ASSIGNMENT:
Find every line in the records below that contains "ProbeSetup", and copy it.

DATA LISTING:

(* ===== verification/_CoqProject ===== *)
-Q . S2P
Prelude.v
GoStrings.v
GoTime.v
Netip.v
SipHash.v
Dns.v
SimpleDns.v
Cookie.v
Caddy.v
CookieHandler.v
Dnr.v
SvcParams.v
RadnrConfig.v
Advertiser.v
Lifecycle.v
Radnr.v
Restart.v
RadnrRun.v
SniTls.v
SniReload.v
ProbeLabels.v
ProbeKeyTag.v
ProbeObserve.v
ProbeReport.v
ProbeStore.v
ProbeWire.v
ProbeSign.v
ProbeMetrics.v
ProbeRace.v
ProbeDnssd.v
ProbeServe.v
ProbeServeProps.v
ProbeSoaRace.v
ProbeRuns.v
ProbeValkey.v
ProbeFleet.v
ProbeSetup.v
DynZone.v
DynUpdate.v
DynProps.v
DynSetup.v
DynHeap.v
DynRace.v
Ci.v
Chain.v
...
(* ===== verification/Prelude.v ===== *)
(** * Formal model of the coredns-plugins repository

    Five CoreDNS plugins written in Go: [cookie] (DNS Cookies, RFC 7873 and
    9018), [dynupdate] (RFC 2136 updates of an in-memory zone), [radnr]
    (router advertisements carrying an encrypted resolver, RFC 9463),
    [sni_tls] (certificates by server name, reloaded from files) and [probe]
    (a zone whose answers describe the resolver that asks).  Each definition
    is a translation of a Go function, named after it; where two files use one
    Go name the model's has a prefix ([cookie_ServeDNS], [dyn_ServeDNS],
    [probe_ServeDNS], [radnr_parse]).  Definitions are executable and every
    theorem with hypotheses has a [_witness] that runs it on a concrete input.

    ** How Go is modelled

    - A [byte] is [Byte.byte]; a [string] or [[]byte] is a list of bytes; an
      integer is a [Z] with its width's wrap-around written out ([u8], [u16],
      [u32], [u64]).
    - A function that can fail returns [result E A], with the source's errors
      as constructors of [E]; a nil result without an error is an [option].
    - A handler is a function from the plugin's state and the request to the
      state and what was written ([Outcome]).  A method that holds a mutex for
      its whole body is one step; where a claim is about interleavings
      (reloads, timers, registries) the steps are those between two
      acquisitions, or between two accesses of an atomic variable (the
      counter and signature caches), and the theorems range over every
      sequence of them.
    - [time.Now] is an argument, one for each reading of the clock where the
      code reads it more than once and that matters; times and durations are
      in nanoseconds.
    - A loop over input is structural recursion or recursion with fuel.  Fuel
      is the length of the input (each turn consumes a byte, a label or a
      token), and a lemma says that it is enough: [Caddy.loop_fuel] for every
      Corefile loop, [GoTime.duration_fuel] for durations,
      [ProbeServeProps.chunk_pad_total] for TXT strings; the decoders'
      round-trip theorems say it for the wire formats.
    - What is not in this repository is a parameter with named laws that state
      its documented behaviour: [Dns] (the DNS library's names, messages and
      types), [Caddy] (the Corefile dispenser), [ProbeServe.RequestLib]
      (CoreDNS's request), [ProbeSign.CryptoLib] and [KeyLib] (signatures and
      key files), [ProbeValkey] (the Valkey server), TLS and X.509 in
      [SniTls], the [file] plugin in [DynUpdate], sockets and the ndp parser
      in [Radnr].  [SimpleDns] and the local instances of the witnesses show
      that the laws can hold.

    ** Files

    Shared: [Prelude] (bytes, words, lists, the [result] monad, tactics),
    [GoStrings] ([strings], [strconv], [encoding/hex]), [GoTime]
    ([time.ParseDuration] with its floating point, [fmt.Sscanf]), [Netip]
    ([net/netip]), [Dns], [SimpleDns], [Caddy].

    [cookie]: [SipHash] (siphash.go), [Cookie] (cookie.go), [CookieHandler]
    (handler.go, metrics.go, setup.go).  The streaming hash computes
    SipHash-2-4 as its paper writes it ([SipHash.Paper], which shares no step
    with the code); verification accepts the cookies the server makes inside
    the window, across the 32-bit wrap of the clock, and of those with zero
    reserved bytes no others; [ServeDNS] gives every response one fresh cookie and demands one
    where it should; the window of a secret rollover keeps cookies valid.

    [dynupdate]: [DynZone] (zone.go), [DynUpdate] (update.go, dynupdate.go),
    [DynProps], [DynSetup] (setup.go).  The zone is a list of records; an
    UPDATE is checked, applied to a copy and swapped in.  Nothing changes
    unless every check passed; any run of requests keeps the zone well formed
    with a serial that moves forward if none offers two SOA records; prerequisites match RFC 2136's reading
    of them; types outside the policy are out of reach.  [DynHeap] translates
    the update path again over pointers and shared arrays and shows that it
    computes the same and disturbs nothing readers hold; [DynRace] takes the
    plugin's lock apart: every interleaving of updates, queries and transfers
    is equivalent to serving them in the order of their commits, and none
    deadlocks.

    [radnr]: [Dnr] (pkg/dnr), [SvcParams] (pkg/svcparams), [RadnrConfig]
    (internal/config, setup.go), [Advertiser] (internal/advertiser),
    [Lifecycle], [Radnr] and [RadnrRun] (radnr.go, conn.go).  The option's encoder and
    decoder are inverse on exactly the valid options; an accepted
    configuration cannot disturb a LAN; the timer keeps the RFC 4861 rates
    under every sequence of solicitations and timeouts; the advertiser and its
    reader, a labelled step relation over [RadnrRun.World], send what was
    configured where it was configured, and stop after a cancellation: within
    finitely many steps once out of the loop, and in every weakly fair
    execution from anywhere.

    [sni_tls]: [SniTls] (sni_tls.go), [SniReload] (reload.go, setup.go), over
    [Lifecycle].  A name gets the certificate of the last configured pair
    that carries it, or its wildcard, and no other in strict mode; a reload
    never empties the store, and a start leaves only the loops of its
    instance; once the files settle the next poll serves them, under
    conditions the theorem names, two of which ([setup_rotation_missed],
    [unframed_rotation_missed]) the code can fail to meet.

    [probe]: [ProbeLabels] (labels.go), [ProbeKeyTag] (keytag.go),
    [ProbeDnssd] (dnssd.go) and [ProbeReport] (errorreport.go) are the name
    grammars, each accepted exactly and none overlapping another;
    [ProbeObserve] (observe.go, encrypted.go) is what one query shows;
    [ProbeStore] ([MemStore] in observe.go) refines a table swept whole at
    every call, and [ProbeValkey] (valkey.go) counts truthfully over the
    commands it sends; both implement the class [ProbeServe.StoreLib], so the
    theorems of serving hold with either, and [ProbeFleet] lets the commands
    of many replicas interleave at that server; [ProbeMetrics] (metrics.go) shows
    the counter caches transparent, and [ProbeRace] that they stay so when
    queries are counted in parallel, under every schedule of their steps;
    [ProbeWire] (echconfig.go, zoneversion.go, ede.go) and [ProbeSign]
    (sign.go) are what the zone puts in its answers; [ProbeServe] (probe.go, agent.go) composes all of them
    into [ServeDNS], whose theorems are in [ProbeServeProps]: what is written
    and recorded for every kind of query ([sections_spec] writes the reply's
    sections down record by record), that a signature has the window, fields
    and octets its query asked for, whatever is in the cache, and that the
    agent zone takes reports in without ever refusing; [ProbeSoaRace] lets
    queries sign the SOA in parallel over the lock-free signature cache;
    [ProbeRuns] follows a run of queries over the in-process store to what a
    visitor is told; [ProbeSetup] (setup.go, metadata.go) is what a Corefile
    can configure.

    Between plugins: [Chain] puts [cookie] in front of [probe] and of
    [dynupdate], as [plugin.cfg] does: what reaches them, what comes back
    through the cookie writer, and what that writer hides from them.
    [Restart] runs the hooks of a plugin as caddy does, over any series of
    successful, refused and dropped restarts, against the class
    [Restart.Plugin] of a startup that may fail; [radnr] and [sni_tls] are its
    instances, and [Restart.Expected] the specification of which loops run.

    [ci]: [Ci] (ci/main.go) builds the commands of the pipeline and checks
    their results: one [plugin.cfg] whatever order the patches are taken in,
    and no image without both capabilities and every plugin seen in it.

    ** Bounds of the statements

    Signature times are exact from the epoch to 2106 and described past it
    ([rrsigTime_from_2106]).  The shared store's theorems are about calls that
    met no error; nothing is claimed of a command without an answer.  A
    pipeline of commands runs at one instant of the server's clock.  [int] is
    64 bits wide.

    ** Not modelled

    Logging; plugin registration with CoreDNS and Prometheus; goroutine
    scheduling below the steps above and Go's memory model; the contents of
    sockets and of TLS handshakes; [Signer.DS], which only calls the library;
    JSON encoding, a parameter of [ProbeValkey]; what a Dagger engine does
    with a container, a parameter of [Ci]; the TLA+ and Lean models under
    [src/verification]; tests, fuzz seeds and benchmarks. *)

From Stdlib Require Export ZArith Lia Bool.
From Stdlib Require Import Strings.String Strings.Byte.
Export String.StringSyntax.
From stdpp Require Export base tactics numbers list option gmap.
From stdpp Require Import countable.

RESPONSE TO THIS TASK:
ProbeSetup.v
    visitor is told; [ProbeSetup] (setup.go, metadata.go) is what a Corefile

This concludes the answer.